Adopting a new seed is not a straightforward decision to make for smallholder farmers whose livelihoods depend so much on their grain harvests. Involving farmers like Nyerenda in participatory legume breeding means research embeds farmers’ preference at the early stage, ensuring new TL varieties are adapted to their farming conditions and needs.
To pin down the right research priorities, the TL project made sure all voices were heard and taken into account, starting with the farmers.
Setting up a successful collaborative research agenda for greater impact
If you ask a legume breeder, a farmer or a pulse grain trader what they want in a grain, responses will differ. Even within farming households, perspectives vary widely, and that is why crop improvement has to be gender-sensitive.
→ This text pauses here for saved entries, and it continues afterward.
(** The first nodes of the cache stay: it never shrinks below 48 nodes. *)
Lemma shrink_cache_spec e D fuel K : (length K <= 48)%nat -> forall T s (Q : bool -> pf_context H -> Prop),
  inv e T D s -> (intact = true -> ordered [] (lruc_list (cache s))) -> (exists l, lruc_list (cache s) = K ++ l) ->
  ((forall x, valid x -> ~ dirty s x) /\ (length (lruc_list (cache s)) <= fuel)%nat \/ (length (lruc_list (cache s)) < fuel)%nat) ->
  (forall T' s', inv e T' D s' -> shrunk s s' -> (intact = true -> ordered [] (lruc_list (cache s'))) ->
     (exists l, lruc_list (cache s') = K ++ l) -> Q true s') ->
  (strict = false -> forall s', erred s' -> bad s' -> Q false s') ->
  pwp (shrink_cache fuel) Q s.
Proof using OK.
  intros HK. induction fuel as [|fuel IH]; intros T s Q Hi Hord HKl Hf HQ HF; cbn [shrink_cache]; apply pwp_bind, pwp_gets;
    pose proof (in_core _ _ _ _ _ _ _ Hi) as Hc; pose proof (co_lru _ _ _ _ Hc) as Ho;
    rewrite items_size, <- (length_fmap fst), items_keys by done; destruct (_ <=? MAX_PAGES_IN_CACHE) eqn:El; breflect.
  1, 3: apply pwp_ret, (HQ T); [done| |done|done]; split; try done; exists []; by rewrite app_nil_r.
  - unfold MAX_PAGES_IN_CACHE in El. lia.
  - unfold MAX_PAGES_IN_CACHE in El. apply pwp_bind. unfold PfInv.pwp at 1, cache_last. rewrite lruc_last_ok by done.
    destruct (items (cache s)) as [|it its _] eqn:Eit using rev_ind; [pose proof (items_keys _ Ho) as Ek; rewrite Eit in Ek; rewrite <- Ek in El; simpl in El; lia|].
    destruct it as [k ptr]. rewrite last_snoc. simpl. assert (Ek : lruc_map (cache s) !! k = Some ptr) by (apply items_elem; [done|]; rewrite Eit; in_list).
    destruct (cached_node _ _ _ _ _ _ Hc Ek) as (x & n & Hx & -> & Hp & Hn & On). apply pwp_bind. eapply pwp_deref; [done|].
    assert (Ell : lruc_list (cache s) = (fst <$> its) ++ [phys x]) by (rewrite <- items_keys, Eit by done; by rewrite fmap_app).
    destruct (node_need_writing n) eqn:Hw; cbn [negb].
    + apply pwp_bind. apply (ipf_internal_flush_spec strict intact disk e T D); [done| |].
      * intros T' s1 Hfl. pose proof (ke_lru _ _ (fl_kept _ _ _ _ _ _ _ _ Hfl)) as [El1 _]. apply (IH T').
        -- apply Hfl.
        -- by rewrite El1.
        -- by rewrite El1.
        -- left. split; [apply Hfl|]. rewrite El1. destruct Hf as [[Hcl _]|?]; [|lia]. exfalso. apply (Hcl x (inner_valid _ Hx)). by eapply dirty_iff.
        -- intros T2 s2 Hi2 Hs2. apply (HQ T2); [done|]. eapply shrunk_trans; [by eapply flushed_shrunk|done].
        -- done.
      * intros Es s1 He Hst. apply pwp_bind, pwp_gets, pwp_bind, pwp_assert; [done|]. apply pwp_ret. by apply HF.
    + apply pwp_bind. destruct (lruc_remove_last_ok (cache s) its (phys x) ptr Ho Eit) as (c & Er & Hok & Hit & Em & _).
      assert (Elc : lruc_list c = fst <$> its) by by rewrite <- items_keys, Hit.
      unfold PfInv.pwp at 1, cache_remove_last. rewrite Er. apply pwp_bind. eapply pwp_free; [done|].
      destruct (inv_evict e T D s (fst <$> its) (phys x) ptr n c) as [Hi' Hpt]; try done. simpl in Hi', Hpt.
      assert (Hlen : (length (lruc_list (cache s)) = S (length (lruc_list c)))%nat) by (rewrite Ell, Elc, length_app; simpl; lia).
      apply (IH T); [exact Hi'| | | | |exact HF].
      * intros Es. simpl. specialize (Hord Es). rewrite Ell in Hord. apply ordered_app in Hord as [Hord _]. by rewrite Elc.
      * simpl. destruct HKl as [l EK]. rewrite Ell in EK. destruct l as [|y l _] using rev_ind.
        { rewrite app_nil_r in EK. rewrite <- EK in HK. rewrite Ell in El. lia. }
        exists l. rewrite app_assoc in EK. apply app_inj_tail in EK as [EK _]. by rewrite Elc.
      * simpl. destruct Hf as [[Hcl ?]|?]; [left|right; lia]. split; [|lia]. intros y Hy (q & m & Hq & Hm & Hwm). apply (Hcl y Hy).
        simpl in Hm. apply lookup_delete_Some in Hm as [_ Hm]. exists q, m. split_and!; try done. destruct (valid_inner y Hy) as [->|Hyi]; [by rewrite ptr_of_root in *|].
        rewrite ptr_of_inner in Hq |- * by done. simpl in Hq. rewrite Em in Hq. by apply lookup_delete_Some in Hq as [_ Hq].
      * intros T2 s2 Hi2 Hs2. apply (HQ T2); [done|]. eapply shrunk_trans; [|exact Hs2]. split; try done.
        -- simpl. exists [phys x]. by rewrite Ell, Elc.
        -- intros y Hy Hin. simpl in Hin. apply Hpt; [by apply inner_valid|]. intros E. rewrite Elc in Hin. pose proof (lru_nodup _ Ho) as Hnd. rewrite Ell in Hnd.
           apply NoDup_app in Hnd as (_ & Hd & _). apply (Hd (phys y) Hin). rewrite E. left.
Qed.
End shrink.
Yield is not the only factor, as some would look for particular tastes or shorter cooking time, while others look at storability, or specific crop duration to fit with their farm calendar.
Weighing the trade-offs between agronomic performance, marketability and profitability and assessing the demand is a complex exercise and success relies on strong public-private partnerships and scientific rigor.
Multi-stakeholder public private platforms like the Pan-Africa Bean Research Alliance (PABRA) bring together researchers, farmers, grain traders, seed grower associations and private seed and food companies to agree what characteristics the new legume variety should have.
This process called participatory product profiling ensures that the new varieties released respond to farmers’ and market needs and is validated by researchers who can define the most effective way to breed for this seed. As key stakeholders from lab to plate engage in legume research activities, there is increased transparency in research findings, which accelerate research impact. This type of public-private partnership in Ethiopia meant that it took less than three years for four common bean varieties released in 2014-2015 to reach farmers, when the time from variety release to use is usually over ten years.
In addition to test best bet varieties, TL involved farmers to co-design appropriate technologies to raise farming productivity. The low-cost groundnut sheller developed with Compatible Technologies International in Malawi which is 18 times faster than the painstaking hand shelling.
This collaborative research-into-use approach has also given the voice to women farmers.
Better understand gender issues and dynamics in legume seed systems
In many developing countries, a gender gap in agricultural productivity has been observed. This is up to a third in countries like Malawi or Nigeria, and unequal access to improved technologies like better seeds is one important driver.
Making sure legume seed markets work for women is crucial. “TL research over the years collected a wealth of high-quality data, including on gender dynamics in legume seed systems. These data and the testing of scalable models will help us understand what works for men and women farmers,” stresses Jeff Ehlers, TL Program Officer, from the Bill & Melinda Gates Foundation.
Many women farmers have benefited from better legume seeds like Leonora Okidi in Uganda who tested rosette-resistant groundnut varieties Serenut 5R and 9 and since is able to feed her large family. But there are many more opportunities for women all along the legume seed value chain, as researcher, seed grower, seed and food processing worker, or seed entrepreneurs like Janey Leakey, Director of Leldet Seed Company in Nakuru, Kenya, who markets small seed packs called Leldet bouquet, a mix of improved maize and legume seeds at the cost of a cup of tea, to enable women farmers test new varieties.
Gender-sensitive seed systems not only help women benefit from new legume employment opportunities, but drive legume cultivation. While women peasant associations in each woreda (district) of Ethiopia were trained in chickpea seed production to benefit from the pulse export market, a ‘Kindergarten’ policy in Ethiopia has also boosted beans and chickpea production in the country. The Agricultural Commodity Supplies (ACOS), a major employer of Adama region in Ethiopia, set up child care facilities at the grain processing factory which improved the work-life balance of women workers and consequently boosted their productivity.
TL legume research has improved the livelihoods of millions smallholder farmers like Nyerenda and Okidi as its participatory research delivered better seeds that farmers and the markets want, across sub-Saharan Africa and south Asia.